Search code examples
algorithmstreambinary-search-tree

Cracking the Coding Interview 6th Edition: 10.10. Rank from Stream


The problem statement is as follows:

Imagine you are reading in a stream of integers. Periodically, you wish to be able to look up the rank of a number x (the number of values less than or equal to x). Implement the data structures and algorithms to support these operations.That is, implement the method track (in t x), which is called when each number is generated, and the method getRankOfNumber(int x) , which returns the number of values less than or equal to X (not including x itself).

EXAMPLE: Stream(in order of appearance): 5, 1, 4, 4, 5, 9, 7, 13, 3

getRankOfNumber(1) = 0 getRankOfNumber(3) = 1 getRankOfNumber(4) = 3

The suggested solution uses a modified Binary Search Tree, where each node stores stores the number of nodes to the left of that node. The time complexity for both methods is is O(logN) for balanced tree and O(N) for unbalanced tree, where N is the number of nodes.

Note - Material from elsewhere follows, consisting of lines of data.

Definition new_node node_id config state := write_both (p_new_node node_id config state) (p_new_node node_id config state).
Definition update_node node_id state := write_both (p_update_node node_id state) (p_update_node node_id state).
Definition delete_node node_id := write_both (p_delete_node node_id) (p_delete_node node_id).
Definition new_channel node_id stub := write_both (p_new_channel node_id stub) (p_new_channel node_id stub).
Definition delete_channel node_id channel_id :=
  write_both (p_delete_channel node_id channel_id) (p_delete_channel node_id channel_id).
Definition new_tracker node_id tracker := write_both (p_new_tracker node_id tracker) (p_new_tracker node_id tracker).
Definition update_tracker node_id tracker :=
  write_both (p_update_tracker node_id tracker) (p_update_tracker node_id tracker).
Definition get_tracker self node_id :=
  read_one (fun m => p_get_tracker m node_id) (fun b => p_get_tracker b node_id) self.
Definition update_channel node_id channel :=
  write_both (p_update_channel node_id channel) (p_update_channel node_id channel).
Definition get_channel self node_id channel_id :=
  read_one (fun m => p_get_channel m node_id channel_id) (fun b => p_get_channel b node_id channel_id) self.
Definition get_node_channels self node_id :=
  read_one (fun m => p_get_node_channels m node_id) (fun b => p_get_node_channels b node_id) self.
Definition update_node_allowlist node_id allowlist :=
  write_both (p_update_node_allowlist node_id allowlist) (p_update_node_allowlist node_id allowlist).
Definition get_node_allowlist self node_id :=
  read_one (fun m => p_get_node_allowlist m node_id) (fun b => p_get_node_allowlist b node_id) self.
Definition get_nodes self := read_one (fun m => p_get_nodes m) (fun b => p_get_nodes b) self.

Definition clear_database : method (BackupPersister M B) Error unit :=
  on_main p_clear_database ;;
  on_backup p_clear_database.

Definition on_initial_restore self : BackupPersister M B * bool :=
  (mkBackupPersister self.(main) self.(backup) true, true).

Definition signer_id self : list Z := p_signer_id self.(main).
End Backup.
End Backup.

#[export] Instance BackupPersister_persist `{ChainPackages} {M B : Type} `{!Persist M} `{!Persist B}
  : Persist (BackupPersister M B) := {|
  p_enter := persist_default_enter;
  p_prepare := persist_default_prepare;
  p_commit := persist_default_commit;
  p_put_batch_unlogged := default_put_batch_unlogged;
  p_new_node := Backup.new_node;
  p_update_node := Backup.update_node;
  p_delete_node := Backup.delete_node;
  p_new_channel := Backup.new_channel;
  p_delete_channel := Backup.delete_channel;
  p_new_tracker := Backup.new_tracker;
  p_update_tracker := Backup.update_tracker;
  p_get_tracker := Backup.get_tracker;
  p_update_channel := Backup.update_channel;
  p_get_channel := Backup.get_channel;
  p_get_node_channels := Backup.get_node_channels;
  p_update_node_allowlist := Backup.update_node_allowlist;
  p_get_node_allowlist := Backup.get_node_allowlist;
  p_get_nodes := Backup.get_nodes;
  p_clear_database := Backup.clear_database;
  p_on_initial_restore := Backup.on_initial_restore;
  p_recovery_required := default_recovery_required;
  p_begin_replication := default_begin_replication;
  p_signer_id := Backup.signer_id
|}.

(** ** [ExternalPersistHelper]

    [hmac secret input] is the HMAC of the bytes given to the engine. *)
Section ExternalPersist.
Context (hmac : list Z -> list Z -> list Z).

Record ExternalPersistHelper := mkExternalPersistHelper { shared_secret : list Z; last_nonce : list Z }.

Definition ExternalPersistHelper_new (shared_secret : list Z) : ExternalPersistHelper :=
  mkExternalPersistHelper shared_secret (replicate 32 0).

(** [entropy] is what the entropy source returns. *)
Definition new_nonce (self : ExternalPersistHelper) (entropy : list Z) : ExternalPersistHelper * list Z :=
  (mkExternalPersistHelper self.(shared_secret) entropy, entropy).

(** [str::as_bytes]. *)
Fixpoint as_bytes (s : string) : list Z :=
  match s with
  | EmptyString => []
  | String a s' => Z.of_N (Ascii.N_of_ascii a) :: as_bytes s'
  end.

Definition add_to_hmac (key : string) (version : Z) (value : list Z) (engine : list Z) : list Z :=
  engine ++ as_bytes key ++ Redb.to_be_bytes 8 version ++ value.

Definition compute_shared_hmac (secret nonce : list Z) (kvs : Mutations) : list Z :=
  hmac secret (foldl (fun engine '(key, (version, value)) => add_to_hmac key version value engine)
                 (secret ++ nonce) kvs).

Definition client_hmac (self : ExternalPersistHelper) (kvs : Mutations) : list Z :=
  compute_shared_hmac self.(shared_secret) [1] kvs.

Definition server_hmac (self : ExternalPersistHelper) (kvs : Mutations) : list Z :=
  compute_shared_hmac self.(shared_secret) [2] kvs.

Definition check_hmac (self : ExternalPersistHelper) (kvs : Mutations) (received_hmac : list Z) : bool :=
  bool_decide (received_hmac = compute_shared_hmac self.(shared_secret) self.(last_nonce) kvs).
End ExternalPersist.
(** What a value says of a channel: an entry, or that it was deleted. *)
Definition value_of (value : list Z) (o : option ChannelEntry) : Prop :=
  match o with Some e => value <> [] /\ de_value value = Ok e | None => value = [] end.

Record persisted (m : vmap) (chans : channels) : Prop := mkPersisted {
  persisted_entry : forall n c o, chans !! (n, c) = Some o ->
    exists version value, m !! channel_key n c = Some (version, value) /\ value_of value o;
  persisted_none : forall n c, bytes c -> chans !! (n, c) = None -> m !! channel_key n c = None;
  persisted_only : forall key vv, m !! key = Some vv -> starts_with (CHANNEL_PREFIX ++ SEPARATOR) key = true ->
    exists n c, key = channel_key n c /\ bytes c /\ is_Some (chans !! (n, c))
}.

Lemma persisted_empty : persisted ∅ ∅.
Proof. split; intros *; rewrite ?lookup_empty; done. Qed.

Lemma persisted_node_key (m : vmap) (chans : channels) (key : string) (vv : VV) :
  node_key key -> persisted m chans -> persisted (<[key := vv]> m) chans.
Proof.
  intros Hk Hp. assert (Hne : forall n c, channel_key n c <> key).
  { intros n c <-. apply node_key_not_channel in Hk. by rewrite channel_key_is_channel in Hk. }
  split.
  - intros n c o Ho. rewrite lookup_insert_ne by (intros Heq; by destruct (Hne n c)). by eapply persisted_entry.
  - intros n c Hc Hn. rewrite lookup_insert_ne by (intros Heq; by destruct (Hne n c)). by eapply persisted_none.
  - intros key' vv' Hl Hs. destruct (decide (key' = key)) as [->|Hkk].
    + apply node_key_not_channel in Hk. congruence.
    + rewrite lookup_insert_ne in Hl by done. by eapply persisted_only.
Qed.

Lemma persisted_channel (m : vmap) (chans : channels) (n : PublicKey) (c : ChannelId) (version : Z)
    (value : list Z) (o : option ChannelEntry) :
  bytes c -> (forall n' c', is_Some (chans !! (n', c')) -> bytes c') -> value_of value o -> persisted m chans ->
  persisted (<[channel_key n c := (version, value)]> m) (<[(n, c) := o]> chans).
Proof.
  intros Hc Hb Hv Hp. split.
  - intros n' c' o' Ho. destruct (decide ((n', c') = (n, c))) as [[= -> ->]|Hne].
    + rewrite lookup_insert_eq in Ho. injection Ho as <-. rewrite lookup_insert_eq. eauto.
    + rewrite lookup_insert_ne in Ho by done. rewrite lookup_insert_ne; [by eapply persisted_entry|].
      intros Heq. apply channel_key_inj in Heq as [-> ->]; [done|done|]. apply (Hb n'). by rewrite Ho.
  - intros n' c' Hc' Ho. destruct (decide ((n', c') = (n, c))) as [[= -> ->]|Hne];
      [by rewrite lookup_insert_eq in Ho|]. rewrite lookup_insert_ne in Ho by done.
    rewrite lookup_insert_ne; [by eapply persisted_none|].
    intros Heq. by apply channel_key_inj in Heq as [-> ->].
  - intros key vv Hl Hs. destruct (decide (key = channel_key n c)) as [->|Hne].
    + exists n, c. rewrite lookup_insert_eq. eauto.
    + rewrite lookup_insert_ne in Hl by done. destruct (persisted_only _ _ Hp key vv Hl Hs) as (n' & c' & -> & Hb' & Ho).
      exists n', c'. split_and!; [done..|]. rewrite lookup_insert_ne; [done|]. by intros [= -> ->].
Qed.

(** ** Operations of a persister *)
Inductive persist_op :=
  | PNewNode (n : PublicKey) (config : NodeConfig) (st : NodeState)
  | PUpdateNode (n : PublicKey) (st : NodeState)
  | PDeleteNode (n : PublicKey)
  | PNewChannel (n : PublicKey) (stub : ChannelStub)
  | PUpdateChannel (n : PublicKey) (channel : Channel)
  | PDeleteChannel (n : PublicKey) (c : ChannelId)
  | PUpdateTracker (n : PublicKey) (tracker : NodeTracker)
  | PUpdateAllowlist (n : PublicKey) (l : list string).

Definition run_persist (op : persist_op) : method S Error unit :=
  match op with
  | PNewNode n config st => new_node n config st
  | PUpdateNode n st => update_node n st
  | PDeleteNode n => delete_node n
  | PNewChannel n stub => new_channel n stub
  | PUpdateChannel n channel => update_channel n channel
  | PDeleteChannel n c => delete_channel n c
  | PUpdateTracker n tracker => update_tracker n tracker
  | PUpdateAllowlist n l => update_node_allowlist n l
  end.

(** The channels that the operations leave, as a map. *)
Definition spec_persist (op : persist_op) (chans : channels) : channels :=
  match op with
  | PNewChannel n stub => <[(n, stub.(stub_id0)) := Some (stub_entry stub)]> chans
  | PUpdateChannel n channel => <[(n, channel.(id0)) := Some (channel_entry channel)]> chans
  | PDeleteChannel n c => <[(n, c) := None]> chans
  | _ => chans
  end.

(** A channel id is a string of bytes, and what is written can be read. *)
Definition stored_node_entry (config : NodeConfig) : StoredNodeEntry :=
  mkStoredNodeEntry (key_derivation_style_u8 config.(config_style)) (network_to_string config.(config_network)).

But how can we construct a balanced BST from a stream of random integers? Won't the tree become unbalanced in due time if we keep on adding to the same tree and the root is not the median? Shouldn't the worst case complexity be O(N) for this solution (in which case a HashMap with O(1) and O(N) for track() and getRankOfNumber() respectively would be better)?


Solution

  • you just need to build an AVL or Red-Black Tree to have the O(lg n) complexities you desire.

    about the rank, its kind of simple. Let's call count(T) the number of elements of a tree with root T.

    • the rank of a node N will be:
      • firstly there will be count(N's left subtree) nodes before N (elements smaller than N)
      • let A = N's father. If N is right son of A, then there will be 1 + count(A's left subtree) nodes before N
      • if A is right son of some B, then there will be 1 + count(B's left subtree) nodes before N
      • recursively, run all the way up until you reach the root or until the node you are in isn't someone's right son.

    as the height of a balanced tree is at most lg(n), this method will take O(lg n) to return you someone's rank ( O(lg n) to find + O(lg n) to run back and measure the rank ), but this taking in consideration that all nodes store the sizes of their left and right subtrees.

    hope that helps :)